[Stored dataset items]
(** The body of [if dfs:]. *)
Definition normalize (dfs : list (list csv_row)) : DataFrame :=
  let data := List.concat dfs in
  map derive_calendar (dropna_timestamp (parse_timestamps data)).

(** [load_data] over an arbitrary configuration: the unified table and the
    messages reported on the way. *)
Definition load_from (files : list (string * string)) : DataFrame * list string :=
  let (dfs, errors) := read_files files [] [] in
  match dfs with
  | [] => ([], errors)               (* return pd.DataFrame() *)
  | _ :: _ => (normalize dfs, errors)
  end.

(** The [files] dict of the program, in insertion order. *)
Definition files : list (string * string) :=
  [ ("2008-2011", "seoul_air_20082011.csv");
    ("2012-2015", "seoul_air_20122015.csv");
    ("2016-2019", "seoul_air_20162019.csv");
    ("2020-2021", "seoul_air_20202021.csv");
    ("2022", "seoul_air_2022.csv") ]%string.

Definition load_data : DataFrame * list string := load_from files.

(** The frames of the sources that can be read, in configuration order. *)
Fixpoint readable (files : list (string * string)) : list (list csv_row) :=
  match files with
  | [] => []
  | (_, file) :: rest =>
      match read_csv file with
      | Some df => df :: readable rest
      | None => readable rest
      end
  end.
(** The USD to EUR rate a row of the currency table gives (lines 95-99):
    the reciprocal of its 'USD' cell, absent when the table has no 'USD'
    column or the cell is NaN. *)
Definition usd_to_eur_of (currency_df : DataFrame) (r : row) : result (option float) :=
  if bool_decide ("USD" ∈ columns currency_df) && pd_notna (cell r "USD")
  then x ← truediv 1 (cell r "USD"); Ok (Some x)
  else Ok None.

(** ** Data of the examples *)

Definition usd_row (d : Z) (usd : float) : row := Row (Some d) {[ "USD" := usd ]}.

(** Rates on 1, 3 and 5 January 2024. *)
Definition january (a b c : float) : DataFrame :=
  Frame ["USD"] [usd_row (ymd 2024 1 1) a; usd_row (ymd 2024 1 3) b; usd_row (ymd 2024 1 5) c].

(** The record of a new date has a price for the stock, or has the stock
    with no price. *)
Definition has_price (new_record : row) (stock_name : string) : bool :=
  match vals new_record !! stock_name with
  | Some price => pd_notna price
  | None => false
  end.

Definition has_null_price (new_record : row) (stock_name : string) : bool :=
  match vals new_record !! stock_name with
  | Some price => pd_isna price
  | None => false
  end.

(** A new record with one USD price, and no currency table at all. *)
Definition ibm_record : row := Row (Some (ymd 2024 1 4)) {[ "IBM Share" := 187.5%float ]}.
Definition no_rates : DataFrame := Frame [] [].

(** The records of a series that carry a given date key. *)
Definition with_date (k : option Z) (l : list row) : list row :=
  filter (λ r, Date r = k) l.

Definition price_row (d : Z) (stock_name : string) (price : float) : row :=
  Row (Some d) {[ stock_name := price ]}.

(** A persisted series and a batch of new records that overlap on
    3 January. *)
Definition existing_shares : DataFrame :=
  Frame ["Allianz Share"]
        [price_row (ymd 2024 1 2) "Allianz Share" 240.5;
         price_row (ymd 2024 1 3) "Allianz Share" 241.0].
Definition incoming_shares : DataFrame :=
  Frame ["Allianz Share"]
        [price_row (ymd 2024 1 3) "Allianz Share" 242.25;
         price_row (ymd 2024 1 4) "Allianz Share" 243.0].

(** The provider's answer has a date at most the date of the row. *)
Definition has_prior (stock_data : gmap Z float) (r : row) : Prop :=
  match Date r with
  | Some target_date => Exists (λ d, d ≤ target_date) (index_of stock_data)
  | None => False
  end.

#[global] Instance has_prior_dec stock_data r : Decision (has_prior stock_data r).
Proof. unfold has_prior. destruct (Date r); apply _. Defined.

▸ **WHAT THE TASK ASKS**
All lines above from the one containing "filter (λ r, Date r = k) l." to the one containing "[price_row (ymd 2024 1 3)" must be repeated exactly, both lines included, and no others.

▸ **YOUR SOLUTION**
  filter (λ r, Date r = k) l.

Definition price_row (d : Z) (stock_name : string) (price : float) : row :=
  Row (Some d) {[ stock_name := price ]}.

(** A persisted series and a batch of new records that overlap on
    3 January. *)
Definition existing_shares : DataFrame :=
  Frame ["Allianz Share"]
        [price_row (ymd 2024 1 2) "Allianz Share" 240.5;
         price_row (ymd 2024 1 3) "Allianz Share" 241.0].
Definition incoming_shares : DataFrame :=
  Frame ["Allianz Share"]
        [price_row (ymd 2024 1 3) "Allianz Share" 242.25;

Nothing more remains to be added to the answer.